Task material —
(** [async loadFromFile(filePath?)]: the result, [process.env] and the
    effects on the network after the call. *)
Definition loadFromFile (fs : FileSystem) (filePath : option string)
    (net : Transport) (env : ProcessEnv)
    : Result unit * ProcessEnv * list Event :=
  let path := string_or filePath (default_path fs) in
  if negb (existsSync fs path) then
    (Err (ValidationError (".env.ezenv file not found at " +:+ path)), env, [])
  else
    match readFileSync fs path with
    | inl t =>
        (Err (ValidationError
                ("Failed to read .env.ezenv file: " +:+ template_message t)), env, [])
    | inr content =>
        let config := parseEnvFile content in
        if negb (truthy_field (config !! "EZENV_API_KEY")) then
          (Err (ValidationError "EZENV_API_KEY not found in .env.ezenv"), env, [])
        else if negb (truthy_field (config !! "EZENV_PROJECT")) then
          (Err (ValidationError "EZENV_PROJECT not found in .env.ezenv"), env, [])
        else if negb (truthy_field (config !! "EZENV_ENVIRONMENT")) then
          (Err (ValidationError "EZENV_ENVIRONMENT not found in .env.ezenv"), env, [])
        else
          match new_EzEnv (MkConfig (default "" (config !! "EZENV_API_KEY"))
                             (config !! "EZENV_BASE_URL")) with
          | Err e => (Err e, env, [])
          | RawTypeError m => (RawTypeError m, env, [])
          | Ok client =>
              match load client (default "" (config !! "EZENV_PROJECT"))
                      (default "" (config !! "EZENV_ENVIRONMENT")) None net env with
              | (r, _, env', evs) => (r, env', evs)
              end
          end
    end.

(** [fromEnv()]. *)
Definition fromEnv (env : ProcessEnv) : Result EzEnv :=
  if negb (truthy_field (env !! "EZENV_API_KEY")) then
    Err (ValidationError "EZENV_API_KEY environment variable is not set")
  else
    new_EzEnv (MkConfig (default "" (env !! "EZENV_API_KEY")) (env !! "EZENV_BASE_URL")).

(** ** Fixtures, after the mocks of test/client.test.ts *)

(** [new EzEnv({ apiKey: 'ezenv_test123' })]. *)
Definition test_client : EzEnv :=
  {| apiKey := "ezenv_test123"; baseUrl := "https://ezenv.dev"; cache := ∅ |}.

Task to carry out — Give the count of lines in the listing that hold the word "fromEnv", and nothing else.

Finished exercise — 2